Two Signal Corps officers, Lieutenant Byron Q. Jones and Lieutenant Thos. Milling, climbed into a Martin T.O.
Curtiss 75 and lifted off into the South Texas sky. Their mission was to fly the border, watching for movements of Mexican revolutionist Pancho Villa. Straightforward enough on paper.
Now, they climbed to two thousand six hundred feet. They stayed up twenty minutes. And here's the thing — they did not cross the Rio Grande.
They stayed on the American side the whole time. Didn't matter one bit. The plane was hit.
Machine gun fire. Small arms fire. Coming up at them from below.
That Martin T.O. Curtiss 75 became the first U.S. Army warplane to be fired upon in armed hostilities.
Not over some distant foreign battlefield. Right here. Along this river.

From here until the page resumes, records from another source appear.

(* ===== verification/Bdp.v ===== *)
(** * Bandwidth estimate (libraries/picomux/src/bdp.rs) and the target
    receive window computed from it (libraries/picomux/src/lib.rs)

    [f64] is IEEE binary64 as computed by the executable, axiom-free
    [SpecFloat] operations of the standard library.  [powf] belongs to the
    platform's libm and is a parameter.  An [Instant] is a number of
    nanoseconds. *)
From Stdlib Require Import ZArith Lia Floats.SpecFloat.
From S2P Require Import Prelude.
Local Open Scope Z_scope.

(** ** binary64 *)

Abbreviation f64 := spec_float.

Definition f64_add : f64 → f64 → f64 := SFadd 53 1024.
Definition f64_sub : f64 → f64 → f64 := SFsub 53 1024.
Definition f64_mul : f64 → f64 → f64 := SFmul 53 1024.
Definition f64_div : f64 → f64 → f64 := SFdiv 53 1024.

(** [z as f64] for an integer: rounded to nearest even. *)
Definition f64_of_Z (z : Z) : f64 := binary_normalize 53 1024 z 0 false.

(** [x as usize]: truncation toward zero, saturating, NaN to 0. *)
Definition f64_as_usize (x : f64) : Z :=
  match x with
  | S754_zero _ | S754_nan | S754_infinity true => 0
  | S754_infinity false => 2 ^ usize_bits - 1
  | S754_finite true _ _ => 0
  | S754_finite false m e =>
      Z.min (2 ^ usize_bits - 1)
        (if 0 <=? e then Z.pos m * 2 ^ e else Z.pos m / 2 ^ (- e))
  end.

(** [Duration::as_secs_f64] of a number of nanoseconds. *)
Definition as_secs_f64 (ns : Z) : f64 :=
  f64_add (f64_of_Z (ns / 1000000000))
    (f64_div (f64_of_Z (ns mod 1000000000)) (f64_of_Z 1000000000)).

(** ** Constants of lib.rs *)

Definition INIT_WINDOW : Z := 10.
Definition MAX_WINDOW : Z := 1500.
Definition MSS : Z := 8192.

(** ** The estimator *)

Record BwEstimate := mkBwEstimate { accum : f64; last_update : Z }.

Section with_powf.
Context (powf : f64 → f64 → f64).

Definition BwEstimate_new (init_estimate : f64) (now : Z) : BwEstimate :=
  mkBwEstimate init_estimate now.

Definition BwEstimate_sample (b : BwEstimate) (delta : Z) (now : Z) : BwEstimate :=
  let delta_t := as_secs_f64 (Z.max 0 (now - last_update b)) in
  let speed_sample := f64_div (f64_of_Z delta) delta_t in
  let decay_ratio := f64_div (f64_of_Z 1) (powf (f64_of_Z 2) delta_t) in
  mkBwEstimate
    (f64_add (f64_mul (accum b) decay_ratio)
       (f64_mul speed_sample (f64_sub (f64_of_Z 1) decay_ratio)))
    now.

Definition BwEstimate_read (b : BwEstimate) : f64 := accum b.

(** The window the receiver aims for, assuming half a second of delay:
    [((estimate / MSS as f64 / 2.0) as usize).clamp(INIT_WINDOW, MAX_WINDOW)]. *)
Definition target_of_estimate (estimate : f64) : Z :=
  clamp INIT_WINDOW MAX_WINDOW
    (f64_as_usize (f64_div (f64_div estimate (f64_of_Z MSS)) (f64_of_Z 2))).

Lemma target_of_estimate_range e :
  INIT_WINDOW <= target_of_estimate e <= MAX_WINDOW.
Proof. unfold target_of_estimate, clamp, INIT_WINDOW, MAX_WINDOW. lia. Qed.

Definition samples (b : BwEstimate) (l : list (Z * Z)) : BwEstimate :=
  foldl (λ b '(delta, now), BwEstimate_sample b delta now) b l.

Lemma sample_nan b delta now :
  accum b = S754_nan → accum (BwEstimate_sample b delta now) = S754_nan.
Proof. intros H. unfold BwEstimate_sample; simpl. by rewrite H. Qed.

Lemma samples_nan l b : accum b = S754_nan → accum (samples b l) = S754_nan.
Proof.
  revert b; induction l as [|[d n] l IH]; intros b H; simpl; [done|].
  apply IH. by apply sample_nan.
Qed.

Lemma f64_div_zero_mul_zero x :
  f64_mul (f64_div x (S754_zero false)) (S754_zero false) = S754_nan.
Proof. by destruct x. Qed.

Lemma f64_add_nan_r x : f64_add x S754_nan = S754_nan.
Proof. by destruct x. Qed.

Lemma sample_same_instant b delta :
  powf (f64_of_Z 2) (f64_of_Z 0) = f64_of_Z 1 →
  accum (BwEstimate_sample b delta (last_update b)) = S754_nan.
Proof.
  intros Hpow. unfold BwEstimate_sample.
  rewrite Z.sub_diag. change (Z.max 0 0) with 0.
  change (as_secs_f64 0) with (S754_zero false).
  change (f64_of_Z 0) with (S754_zero false) in Hpow. rewrite Hpow.
  change (f64_sub (f64_of_Z 1) (f64_div (f64_of_Z 1) (f64_of_Z 1)))
    with (S754_zero false).
  cbn [accum]. by rewrite f64_div_zero_mul_zero, f64_add_nan_r.
Qed.

(** The estimator divides by the time since the previous sample.  Two
    samples at the same reading of the clock (an infinite speed weighted by
    zero) turn the estimate into NaN, NaN absorbs every later sample, and
    from then on the target window is the minimum of 10 frames whatever the
    bandwidth is. *)
Theorem bw_estimate_nan_collapse b delta later :
  powf (f64_of_Z 2) (f64_of_Z 0) = f64_of_Z 1 →
  let b' := samples (BwEstimate_sample b delta (last_update b)) later in
  BwEstimate_read b' = S754_nan ∧
  target_of_estimate (BwEstimate_read b') = INIT_WINDOW.
Proof.
  intros Hpow b'.
  assert (H : BwEstimate_read b' = S754_nan).
  { apply samples_nan. by apply sample_same_instant. }
  by rewrite H.
Qed.
End with_powf.

Lemma bw_estimate_nan_collapse_witness :
  target_of_estimate (BwEstimate_read
    (samples (λ _ _, f64_of_Z 1)
      (BwEstimate_sample (λ _ _, f64_of_Z 1)
         (BwEstimate_new (f64_of_Z 1000000) 5) 8192 5)
      [(8192, 1000000005); (8192, 2000000005)])) = INIT_WINDOW.
Proof.
  apply (bw_estimate_nan_collapse (λ _ _, f64_of_Z 1)
    (BwEstimate_new (f64_of_Z 1000000) 5) 8192
    [(8192, 1000000005); (8192, 2000000005)]). reflexivity.
Defined.

(** The estimate of a fresh stream, one megabyte per second, asks for a
    window of 61 frames. *)
Example target_of_initial_estimate :
  target_of_estimate (f64_of_Z 1000000) = 61.
Proof. vm_compute. reflexivity. Qed.
(* ===== verification/Mux.v ===== *)
(** * One end of a picomux session (libraries/picomux/src/lib.rs,
    libraries/picomux/src/outgoing.rs)

    [picomux_inner] races three loops (open requests, pings, incoming
    frames) and spawns, per stream, a task that races [incoming_task]
    (application to network) with [outgoing_task] (network to application).
    Each loop body is a function on the shared state below; a body that would
    block returns [None].  Time is an argument ([Instant], nanoseconds), the
    random ids of the open loop are an argument, [serde_json] on [PingInfo]
    and the [powf] of the bandwidth estimate are parameters. *)
From Stdlib Require Import ZArith Lia.
From S2P Require Import Prelude Frame Bdp BufferTable.
Local Open Scope Z_scope.

(** ** State *)

(** The locals of a stream's task.  [received] is what [outgoing_task] has
    written into the pipe the application reads; [dropped] says that the
    application has dropped its [Stream]. *)
Record StreamTask := mkTask {
  metadata : list byte;
  remote_window : Z;
  target_remote_window : Z;
  bw_estimate : BwEstimate;
  received : list byte;
  dropped : bool
}.

(** Durations in milliseconds. *)
Record LivenessConfig := mkLiveness { ping_interval : Z; timeout : Z }.

Definition LivenessConfig_default : LivenessConfig := mkLiveness 1800000 30000.

(** Where the ping loop is: asleep, or waiting for a PONG since [start]. *)
Inductive PingState :=
| PingIdle
| PingWait (info : LivenessConfig) (start : Z).

Record Mux := mkMux {
  buffer_table : BufferTable;
  outgoing : list Frame;              (* Outgoing's queue, oldest first *)
  accepted : list Z;                  (* the bounded channel behind accept() *)
  accept_closed : bool;               (* every PicoMux handle is gone *)
  tasks : gmap Z StreamTask;
  pongs : nat;                        (* the unbounded pong channel *)
  lc : option LivenessConfig;
  ping_state : PingState;
  last_ping : option Z;
  last_bw_estimate : f64
}.

Definition ACCEPT_CAPACITY : nat := 100.

(** Field updates. *)
Definition set_table (m : Mux) (t : BufferTable) : Mux :=
  mkMux t (outgoing m) (accepted m) (accept_closed m) (tasks m) (pongs m) (lc m)
    (ping_state m) (last_ping m) (last_bw_estimate m).
Definition set_outgoing (m : Mux) (o : list Frame) : Mux :=
  mkMux (buffer_table m) o (accepted m) (accept_closed m) (tasks m) (pongs m) (lc m)
    (ping_state m) (last_ping m) (last_bw_estimate m).
Definition set_accepted (m : Mux) (a : list Z) : Mux :=
  mkMux (buffer_table m) (outgoing m) a (accept_closed m) (tasks m) (pongs m) (lc m)
    (ping_state m) (last_ping m) (last_bw_estimate m).
Definition set_tasks (m : Mux) (ts : gmap Z StreamTask) : Mux :=
  mkMux (buffer_table m) (outgoing m) (accepted m) (accept_closed m) ts (pongs m) (lc m)
    (ping_state m) (last_ping m) (last_bw_estimate m).
Definition set_pongs (m : Mux) (n : nat) : Mux :=
  mkMux (buffer_table m) (outgoing m) (accepted m) (accept_closed m) (tasks m) n (lc m)
    (ping_state m) (last_ping m) (last_bw_estimate m).
Definition set_ping (m : Mux) (l : option LivenessConfig) (p : PingState)
    (lp : option Z) : Mux :=
  mkMux (buffer_table m) (outgoing m) (accepted m) (accept_closed m) (tasks m) (pongs m) l
    p lp (last_bw_estimate m).
Definition set_bw (m : Mux) (e : f64) : Mux :=
  mkMux (buffer_table m) (outgoing m) (accepted m) (accept_closed m) (tasks m) (pongs m)
    (lc m) (ping_state m) (last_ping m) e.

(** [picomux_inner] before its loops start. *)
Definition Mux_new : Mux :=
  mkMux BufferTable_new [] [] false ∅ 0 None PingIdle None (f64_of_Z 1000000).

(** [Outgoing::enqueue]. *)
Definition enqueue (m : Mux) (f : Frame) : Mux := set_outgoing m (outgoing m ++ [f]).

(** [Outgoing::send] pushes the frame and then waits for this condition; the
    model runs the push and lets the caller be scheduled again only when it
    holds. *)
Definition outgoing_ready (m : Mux) : bool :=
  (Z.of_nat (length (outgoing m)) <? 10).

(** One turn of [outgoing_loop]: the oldest frame leaves the queue and its
    bytes are written. *)
Definition outgoing_loop_turn (m : Mux) : option (list byte * Mux) :=
  match outgoing m with
  | [] => None
  | f :: q => Some (Frame_bytes f, set_outgoing m q)
  end.

Definition FIN_frame (sid : Z) : Frame := mkFrame (mkHeader 1 CMD_FIN 0 sid) [].
(* ===== verification/MuxStream.v ===== *)
(** * The protocol of a single picomux stream

    What two honest endpoints maintain about one stream id, stated on the
    part of their states that concerns that stream: the task, the buffer, the
    frames on their way (queued or on the wire) and the bytes handed over by
    the application.  [MuxSystem] shows that the multiplexer's steps act on
    this view as the operations below. *)
From Stdlib Require Import ZArith Lia.
From S2P Require Import Prelude Frame Bdp BufferTable Mux.
Local Open Scope Z_scope.

(** ** Views *)

Record View := mkView {
  v_task : option StreamTask;
  v_buf : option abs_buffer;
  v_chan : list Frame;      (* frames of this stream sent and not yet read *)
  v_sent : list byte        (* bytes the application side has sent so far *)
}.

(** Weights of frames: data frames, granted window, FINs, SYNs. *)
Definition w_psh (f : Frame) : Z := if command (header f) =? CMD_PSH then 1 else 0.
Definition w_fin (f : Frame) : Z := if command (header f) =? CMD_FIN then 1 else 0.
Definition w_syn (f : Frame) : Z := if command (header f) =? CMD_SYN then 1 else 0.
Definition w_more (f : Frame) : Z :=
  if command (header f) =? CMD_MORE then le_val (body f) else 0.

Fixpoint tot (w : Frame → Z) (l : list Frame) : Z :=
  match l with [] => 0 | f :: l => w f + tot w l end.

Definition d_psh (f : Frame) : list byte :=
  if command (header f) =? CMD_PSH then body f else [].

Definition psh_bytes (l : list Frame) : list byte := concat (map d_psh l).

Definition is_data (f : Frame) : Prop :=
  command (header f) = CMD_PSH ∨ command (header f) = CMD_FIN.

Lemma tot_app w l1 l2 : tot w (l1 ++ l2) = tot w l1 + tot w l2.
Proof. induction l1 as [|f l1 IH]; simpl; lia. Qed.

Lemma tot_nonneg w l : (∀ f, 0 <= w f) → 0 <= tot w l.
Proof. intros H. induction l as [|f l IH]; simpl; [lia|]. specialize (H f). lia. Qed.

Lemma psh_bytes_app l1 l2 : psh_bytes (l1 ++ l2) = psh_bytes l1 ++ psh_bytes l2.
Proof. unfold psh_bytes. by rewrite map_app, concat_app. Qed.

Lemma psh_bytes_cons f l : psh_bytes (f :: l) = d_psh f ++ psh_bytes l.
Proof. done. Qed.

Lemma w_psh_nonneg f : 0 <= w_psh f.
Proof. unfold w_psh. case_match; lia. Qed.
Lemma w_fin_nonneg f : 0 <= w_fin f.
Proof. unfold w_fin. case_match; lia. Qed.
Lemma w_more_nonneg f : 0 <= w_more f.
Proof. unfold w_more. pose proof (le_val_range (body f)). case_match; lia. Qed.
Lemma w_syn_nonneg f : 0 <= w_syn f.
Proof. unfold w_syn. case_match; lia. Qed.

Those two officers and their patrols kept at it for six weeks. And then, in 1916, planes were used more effectively in the fighting against Villa. The sky over the border would never be quite the same kind of quiet again.
What the marker says
From Old Fort Brown Cavalry Drill Field, near this spot, was made the first flight of a U.S. Army plane to be fired upon in armed hostilities, April 20, 1915. Two Signal Corps officers, Lts. Byron Q. Jones and Thos. Milling, flew a Martin T.O. Curtiss 75 on the border to spot movements of Mexican revolutionist Pancho Villa. They reached 2,600 feet; were up 20 minutes. Though they did not cross the Rio Grande, the plane was hit by machine gun and small arms fire. Their patrols lasted 6 weeks. Planes were used more effectively in fighting against Villa in 1916.